Trump's 4 big confessions at the debate
Donald Trump made a lot of confessions at the debate -- mostly through his evasions and omissions. Here is what we learned about the extremist Trump agenda and the implementation of Project 2025.
Donald Trump is fond of cringy all-caps hyperbolic superlatives, but he really outdid himself in his debate with VP Kamala Harris: that was potentially THE VERY WORST, MOST INCOMPETENT, MOST UNHINGED, MOST DEVASTATING DEBATE PERFORMANCE IN RECENT AMERICAN HISTORY.
He slid into this debacle courtesy of an equally superlative performance by Harris, who successfully baited Trump into rants, tangents, and distractions, which have been covered elsewhere, including on my most recent podcast episode. (And now he is completely chickening out and refusing to debate Harris again.)
But Trump did something else equally notable at the debate. He had quite a few tells — signals regarding the policies and actions he would undertake in a second term, especially given what we already know of his agenda from Project 2025, the most extreme set of proposals from a major party in American politics since the Civil War.
Mind you, some of these things we already knew, or could surmise — but one of the useful functions of a debate is that it presents at least the possibility of politicians being forced to answer questions about their planned policies. And indeed Trump, albeit often through evasions or omissions, confirmed many of his plans while on stage in Philadelphia. Here are the four biggest ones:
(1) Trump would absolutely support a federal nationwide abortion ban — and will sign it if Congress passes it.
The contrast of the candidates’ answers on reproductive rights were especially dramatic and telling. Harris delivered her best answer of the night in her ringing and evocative defense of reproductive rights and fighting government intrusion into women’s healthcare decisions.
Trump, meanwhile, had one of his worst moments of the debate when the moderators cornered him on his boasting of being the president to end Roe v. Wade — and how he would handle a federal nationwide abortion ban if it were to land on his desk as president.
Trump refused to answer the question of whether he would veto such a ban, instead trying to muddy the waters by confusing the question of a ban with the question of whether Harris and Democrats could codify Roe by passing a bill in Congress. (Of course, which bill, if any, emerges from Congress depends immensely on which party wins the House and Senate this fall — but it’s clear that if Republicans take Congress, they will try to pass the nationwide ban.)

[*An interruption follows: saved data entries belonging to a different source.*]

Record connectTokenPrivate := mkPrivate {
  ctp_clientID : Z;
  ctp_timeoutSeconds : Z;
  ctp_numServerAddresses : Z;
  ctp_serverAddresses : list Address;
  ctp_clientToServerKey : list byte;
  ctp_serverToClientKey : list byte;
  ctp_userData : list byte;
}.
#[export] Instance eta_private : Eta connectTokenPrivate := λ t,
  mkPrivate (ctp_clientID t) (ctp_timeoutSeconds t) (ctp_numServerAddresses t)
    (ctp_serverAddresses t) (ctp_clientToServerKey t) (ctp_serverToClientKey t) (ctp_userData t).

Record challengeToken := mkChallengeToken {
  cht_clientID : Z;
  cht_userData : list byte;
}.
#[export] Instance eta_challengeToken : Eta challengeToken := λ t,
  mkChallengeToken (cht_clientID t) (cht_userData t).

Record connectToken := mkConnectToken {
  ct_protocolID : Z;
  ct_createTimestamp : Z;
  ct_expireTimestamp : Z;
  ct_nonce : list byte;
  ct_privateData : list byte;
  ct_timeoutSeconds : Z;
  ct_numServerAddresses : Z;
  ct_serverAddresses : list Address;
  ct_clientToServerKey : list byte;
  ct_serverToClientKey : list byte;
}.
#[export] Instance eta_connectToken : Eta connectToken := λ t,
  mkConnectToken (ct_protocolID t) (ct_createTimestamp t) (ct_expireTimestamp t) (ct_nonce t)
    (ct_privateData t) (ct_timeoutSeconds t) (ct_numServerAddresses t) (ct_serverAddresses t)
    (ct_clientToServerKey t) (ct_serverToClientKey t).

(** The zero values of the structs. *)
Definition zeroAddresses : list Address := replicate MaxServersPerConnect zeroAddress.
Definition zeroPrivate : connectTokenPrivate :=
  mkPrivate 0 0 0 zeroAddresses (zeros KeyBytes) (zeros KeyBytes) (zeros UserDataBytes).
Definition zeroConnectToken : connectToken :=
  mkConnectToken 0 0 0 (zeros connectTokenNonceBytes) (zeros connectTokenPrivateBytes) 0 0
    zeroAddresses (zeros KeyBytes) (zeros KeyBytes).

(** copy(dst[:], src) into an array: what fits, from the start. *)
Definition go_copy {A : Type} (dst src : list A) : list A :=
  splice dst 0 (take (length dst) src).
(** clear(buffer[lo:hi]) *)
Definition clear_range (buffer : list byte) (lo hi : nat) : option (list byte) :=
  if bool_decide (lo ≤ hi ∧ hi ≤ length buffer)%nat
  then Some (splice buffer lo (zeros (hi - lo))) else None.

(** ** Addresses on the wire *)
Definition writeAddress (address : Address) : M writer unit :=
  if Type_ address =? AddressIPv4 then
    Writer.uint8 AddressIPv4;; Writer.bytes (IPv4 address);; Writer.uint16 (Port address)
  else if Type_ address =? AddressIPv6 then
    Writer.uint8 AddressIPv6;;
    for_ (seqZ 0 8) (λ i, g ← lift (aget (IPv6 address) i); Writer.uint16 g);;
    Writer.uint16 (Port address)
  else panic.

Fixpoint readGroups (ixs : list Z) (groups : list Z) : M reader (list Z) :=
  match ixs with
  | [] => mret groups
  | i :: ixs =>
      g ← Reader.uint16;
      groups' ← lift (aset groups i g);
      readGroups ixs groups'
  end.

Definition readAddress (address : Address) : M reader (option token_error * Address) :=
  t ← Reader.uint8;
  let address := address <| Type_ := t |> in
  if t =? AddressIPv4 then
    (ip ← Reader.bytes (length (IPv4 address));
     port ← Reader.uint16;
     mret (None, address <| IPv4 := ip |> <| Port := port |>))
  else if t =? AddressIPv6 then
    (groups ← readGroups (seqZ 0 8) (IPv6 address);
     port ← Reader.uint16;
     mret (None, address <| IPv6 := groups |> <| Port := port |>))
  else mret (Some (ErrBadAddressType t), address).

(** The loop over token.serverAddresses, which stops at the first error. *)
Definition writeAddresses (num : Z) (addresses : list Address) : M writer unit :=
  for_ (seqZ 0 num) (λ i, address ← lift (aget addresses i); writeAddress address).
Fixpoint readAddresses (ixs : list Z) (addresses : list Address)
  : M reader (option token_error * list Address) :=
  match ixs with
  | [] => mret (None, addresses)
  | i :: ixs =>
      old ← lift (aget addresses i);
      '(err, address) ← readAddress old;
      addresses' ← lift (aset addresses i address);
      match err with
      | Some e => mret (Some e, addresses')
      | None => readAddresses ixs addresses'
      end
  end.

(** ** Private connect tokens *)
Module Private.
(** generateConnectTokenPrivate: the two keys are the random bytes drawn. *)
Definition generate (clientID timeoutSeconds : Z) (serverAddresses : list Address)
  (userData randomKey1 randomKey2 : list byte) : connectTokenPrivate :=
  mkPrivate clientID timeoutSeconds (Z.of_nat (length serverAddresses))
    (go_copy zeroAddresses serverAddresses) randomKey1 randomKey2
    (go_copy (zeros UserDataBytes) userData).

Definition write_fields (token : connectTokenPrivate) : M writer unit :=
  Writer.uint64 (ctp_clientID token);;
  Writer.uint32 (u32 (ctp_timeoutSeconds token));;
  Writer.uint32 (u32 (ctp_numServerAddresses token));;
  writeAddresses (ctp_numServerAddresses token) (ctp_serverAddresses token);;
  Writer.bytes (ctp_clientToServerKey token);;
  Writer.bytes (ctp_serverToClientKey token);;
  Writer.bytes (ctp_userData token).

Definition write (token : connectTokenPrivate) (buffer : list byte) : option (list byte) :=
  '(_, w) ← write_fields token (mkWriter buffer 0);
  clear_range (w_buffer w) (w_pos w) connectTokenPrivateBytes.

Definition read_fields (token : connectTokenPrivate)
  : M reader (option token_error * connectTokenPrivate) :=
  clientID ← Reader.uint64;
  timeoutSeconds ← Reader.uint32;
  num ← Reader.uint32;
  let token := token <| ctp_clientID := clientID |>
                     <| ctp_timeoutSeconds := i32 timeoutSeconds |>
                     <| ctp_numServerAddresses := i32 num |> in
  if (i32 num <=? 0) || (i32 num >? Z.of_nat MaxServersPerConnect)
  then mret (Some (ErrBadNumServerAddresses (i32 num)), token)
  else
    ('(err, addresses) ← readAddresses (seqZ 0 (i32 num)) (ctp_serverAddresses token);
     let token := token <| ctp_serverAddresses := addresses |> in
     match err with
     | Some e => mret (Some e, token)
     | None =>
         k1 ← Reader.bytes (length (ctp_clientToServerKey token));
         k2 ← Reader.bytes (length (ctp_serverToClientKey token));
         userData ← Reader.bytes (length (ctp_userData token));
         mret (None, token <| ctp_clientToServerKey := k1 |>
                           <| ctp_serverToClientKey := k2 |>
                           <| ctp_userData := userData |>)
     end).

Definition read (token : connectTokenPrivate) (buffer : list byte)
  : option (option token_error * connectTokenPrivate) :=
  if bool_decide (length buffer < connectTokenPrivateBytes)%nat
  then Some (Some ErrBufferTooSmall, token)
  else fst <$> read_fields token (mkReader buffer 0).
End Private.

(** connectTokenAdditionalData: version info, protocol id, expire timestamp. *)
Definition connectTokenAdditionalData (protocolID expireTimestamp : Z) : option (list byte) :=
  '(_, w) ← (Writer.bytes versionInfo;; Writer.uint64 protocolID;; Writer.uint64 expireTimestamp)
              (mkWriter (zeros (versionInfoBytes + 8 + 8)) 0);
  Some (w_buffer w).

Section token_crypto.
Context `{C : CryptoLib}.

Definition encryptConnectTokenPrivate (buffer : list byte) (protocolID expireTimestamp : Z)
  (nonce key : list byte) : option (bool * list byte) :=
  additional ← connectTokenAdditionalData protocolID expireTimestamp;
  encryptAEADBigNonce buffer (connectTokenPrivateBytes - MacBytes) additional nonce key.

Definition decryptConnectTokenPrivate (buffer : list byte) (protocolID expireTimestamp : Z)
  (nonce key : list byte) : option (option (list byte)) :=
  additional ← connectTokenAdditionalData protocolID expireTimestamp;
  decryptAEADBigNonce buffer connectTokenPrivateBytes additional nonce key.

Definition encryptChallengeToken (buffer : list byte) (sequence : Z) (key : list byte)
  : option (bool * list byte) :=
  nonce ← packetNonce sequence;
  encryptAEAD buffer (challengeTokenBytes - MacBytes) [] nonce key.

Definition decryptChallengeToken (buffer : list byte) (sequence : Z) (key : list byte)
  : option (option (list byte)) :=
  nonce ← packetNonce sequence;
  decryptAEAD buffer challengeTokenBytes [] nonce key.
End token_crypto.

(** ** Challenge tokens *)
Module Challenge.
Definition write (token : challengeToken) (buffer : list byte) : option (list byte) :=
  buffer ← clear_range buffer 0 challengeTokenBytes;
  '(_, w) ← (Writer.uint64 (cht_clientID token);; Writer.bytes (cht_userData token))
              (mkWriter buffer 0);
  Some (w_buffer w).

Republicans have been desperately trying to have it both ways on this issue. The Republican National Committee (RNC) omitted the ban from their 2024 platform (at Trump’s direction, given that he now controls the RNC and installed his daughter-in-law as a puppet national chair).
Yet where it really counts, Republicans in the House endorsed a nationwide ban of all abortions after 15 weeks (when many women don’t even know they’re pregnant until they’re already 6-8 weeks along), as well as additional measures that would likely have the effect of restricting or even eliminating in vitro fertilization (IVF) across the country. This came in March, right after TRUMP HIMSELF stated that he would support a nationwide ban — which he has since tried to back away from.
In other words, he supported the ban before he opposed it.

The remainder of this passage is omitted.